Guest article: Tech changes fuel new strategies at Project Read in Menlo Park | October 9, 2013 | Almanac | Almanac Online |


News - October 9, 2013

Guest article: Tech changes fuel new strategies at Project Read in Menlo Park

Submitted by Mike Goodkind, Project Read-Menlo Park volunteer.

Literacy education at Project Read-Menlo Park is evolving as quickly as the sweeping technology changes in Silicon Valley, says Roberta Roth, Project Read's literacy outreach specialist.

Volunteer tutor Susan Speicher, a retired educator from Atherton, looks up at the "Project Read" banner in the Menlo Park Public Library's tutoring area, shakes her head smiling, and says, "This should really be called 'Project What You Need.'"

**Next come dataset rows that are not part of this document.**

(* ===== verification/MtbiSource.v ===== *)
(** * The MTBI data source ([src/base_agent/data_sources/mtbi_cli.py])

    A [ReadOnlyDataSource] over a command-line program: the commands it
    gives, and the tables it reads from the JSON texts it gets.  The process
    is an arbitrary program [runner], [json.loads] the class [JsonText]. *)

From Stdlib Require Import QArith.
From stdpp Require Import base gmap strings list.
From S2P Require Import Prelude Json Models Sha256 Texts Plan StateMachine ConversationStore RunStore EventStore FlowModels Program Serial Runtime RuntimeLogic Artifacts ModelTool React Providers SqlGuard DataSources.

(** ** Reading JSON *)

Definition mtbi_invalid (parts : list string) : exn := Exn InvalidMtbiCliResponseError (fstr parts).

(** [_as_mapping]. *)
Definition as_mapping (value : json) (label : string) : outcome jdict :=
  match value with
  | JObj d => Ok d
  | _ => Raise (mtbi_invalid ["MTBI "; label; " must be a JSON object"])
  end.

(** [_optional_string]. *)
Fixpoint optional_string (item : jdict) (keys : list string) : option string :=
  match keys with
  | [] => None
  | key :: keys' =>
      match dget key item with
      | Some (JStr s) => if blank s then optional_string item keys' else Some (strip s)
      | _ => optional_string item keys'
      end
  end.

(** The boolean of one value, [None] when the loop goes on. *)
Definition boolean_of (value : option json) : option bool :=
  match value with
  | Some (JBool b) => Some b
  | Some (JInt z) => if z =? 0 then Some false else if z =? 1 then Some true else None
  | Some (JStr s) =>
      let normalized := casefold (strip s) in
      if bool_decide (normalized ∈ ["true"; "yes"; "1"]) then Some true
      else if bool_decide (normalized ∈ ["false"; "no"; "0"]) then Some false else None
  | _ => None
  end.

(** [_optional_boolean]. *)
Fixpoint optional_boolean (item : jdict) (keys : list string) (default_value : bool) : bool :=
  match keys with
  | [] => default_value
  | key :: keys' =>
      match boolean_of (dget key item) with
      | Some b => b
      | None => optional_boolean item keys' default_value
      end
  end.

(** [f] of the value under [k]: a lookup the recursive readers may use. *)
Section Lookup.
Context {A : Type} (f : json -> A) (k : string).
Fixpoint dget_with (d : jdict) : option A :=
  match d with
  | [] => None
  | (k', v) :: d' => if decide (k = k') then Some (f v) else dget_with d'
  end.
End Lookup.

(** The first list, and the first integer, under one of the keys. *)
Fixpoint first_list (d : jdict) (keys : list string) : option (list json) :=
  match keys with
  | [] => None
  | key :: keys' => match dget key d with Some (JArr l) => Some l | _ => first_list d keys' end
  end.

Fixpoint first_integer (d : jdict) (keys : list string) : option Z :=
  match keys with
  | [] => None
  | key :: keys' => match dget key d with Some (JInt z) => Some z | _ => first_integer d keys' end
  end.

(** [x] of a call that found something, else [y]. *)
Definition found_or {A} (x : option (option A)) (y : option A) : option A :=
  match x with Some (Some a) => Some a | _ => y end.

(** [_find_sequence]. *)
Fixpoint find_sequence (keys : list string) (payload : json) : option (list json) :=
  match payload with
  | JArr l => Some l
  | JObj d =>
      match first_list d keys with
      | Some l => Some l
      | None =>
          found_or (dget_with (find_sequence keys) "data" d)
            (found_or (dget_with (find_sequence keys) "result" d) None)
      end
  | _ => None
  end.

(** [_find_integer]. *)
Fixpoint find_integer (keys : list string) (payload : json) : option Z :=
  match payload with
  | JObj d =>
      match first_integer d keys with
      | Some z => Some z
      | None =>
          found_or (dget_with (find_integer keys) "data" d)
            (found_or (dget_with (find_integer keys) "result" d)
               (found_or (dget_with (find_integer keys) "page" d) None))
      end
  | _ => None
  end.

(** [_find_mapping] of a mapping; a list or a scalar under a key is passed
    over. *)
Fixpoint find_mapping_in (payload : json) : option jdict :=
  match payload with
  | JObj d =>
      found_or (dget_with find_mapping_in "data" d)
        (found_or (dget_with find_mapping_in "result" d) (Some d))
  | _ => None
  end.

Definition find_mapping (payload : json) : outcome jdict :=
  match find_mapping_in payload with
  | Some d => Ok d
  | None => Raise (mtbi_invalid ["MTBI response must be a JSON object"])
  end.

(** [_find_query_container] of a mapping; a list under [data] or [result] is
    the rows. *)
Fixpoint query_container_in (payload : json) : option jdict :=
  match payload with
  | JObj d =>
      if bool_decide ("records" ∈ dkeys d) || bool_decide ("rows" ∈ dkeys d) then Some d
      else
        let nested (v : json) :=
          match v with JArr l => Some [("records", JArr l)] | _ => query_container_in v end in
        found_or (dget_with nested "data" d) (found_or (dget_with nested "result" d) (Some d))
  | _ => None
  end.

Definition find_query_container (payload : json) : outcome jdict :=
  match payload with
  | JArr _ => Ok []
  | _ => match query_container_in payload with
         | Some d => Ok d
         | None => Raise (mtbi_invalid ["MTBI query response must be a JSON object"])
         end
  end.

(** ** Names and metadata *)

(** [_required_text]. *)
Definition required_text (value field : string) : outcome string :=
  let normalized := strip value in
  raise_when is_empty normalized as value_error [field; " must not be blank"] in
  Ok normalized.

Definition dot : Ascii.ascii := Ascii.ascii_of_N 46.

(** [s.split(".")]. *)
Fixpoint split_dots (s : string) : list string :=
  match s with
  | EmptyString => [EmptyString]
  | String a s' =>
      if bool_decide (a = dot) then EmptyString :: split_dots s'
      else match split_dots s' with
           | part :: parts => String a part :: parts
           | [] => [String a EmptyString]
           end
  end.

(** [s.rsplit(".", maxsplit=1)[-1]]. *)
Definition after_last_dot (s : string) : string := List.last (split_dots s) EmptyString.

(** [_qualified_table_name]. *)
Definition qualified_table_name (table_name : string) (catalog_name schema_name : option string)
  : outcome string :=
  let! table := required_text table_name "table_name" in
  if has_char dot table then
    raise_when negb (bool_decide (catalog_name = None)) || negb (bool_decide (schema_name = None))
      as value_error ["catalog_name/schema_name cannot accompany a qualified table_name"] in
    Ok table
  else
    let! catalog := match catalog_name with
                    | Some c => let! c' := required_text c "catalog_name" in Ok [c']
                    | None => Ok []
                    end in
    let! schema := match schema_name with
                   | Some s => let! s' := required_text s "schema_name" in Ok [s']
                   | None => Ok []
                   end in
    Ok (String.concat "." (catalog ++ schema ++ [table])).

Technology skills to complete a job application at an employer's online kiosk, or fluency with an email account to keep in touch with a teen's high school teacher, are as important as the ABCs once considered the end-all of literacy education.

Eight PCs loaded with relevant software, an in-kind donation from the Foundation for the Future and the volunteer support of Menlo Park technology consultant Susan Kayton, are available for registered learners and tutors in the Project Read Computer Lab whenever the main Menlo Park Library is open.

In addition to the one-on-one tutor-student matches the program offers, computer lab volunteers are available at various scheduled times or by appointment to help students find resources, such as GED preparation, and English language or typing lessons. New resources are constantly being added, says lab volunteer Mercy Nuesca, who is applying her recently acquired skills from a master's program in library science, as well as the suggestions of tutors and learners, to find new programs.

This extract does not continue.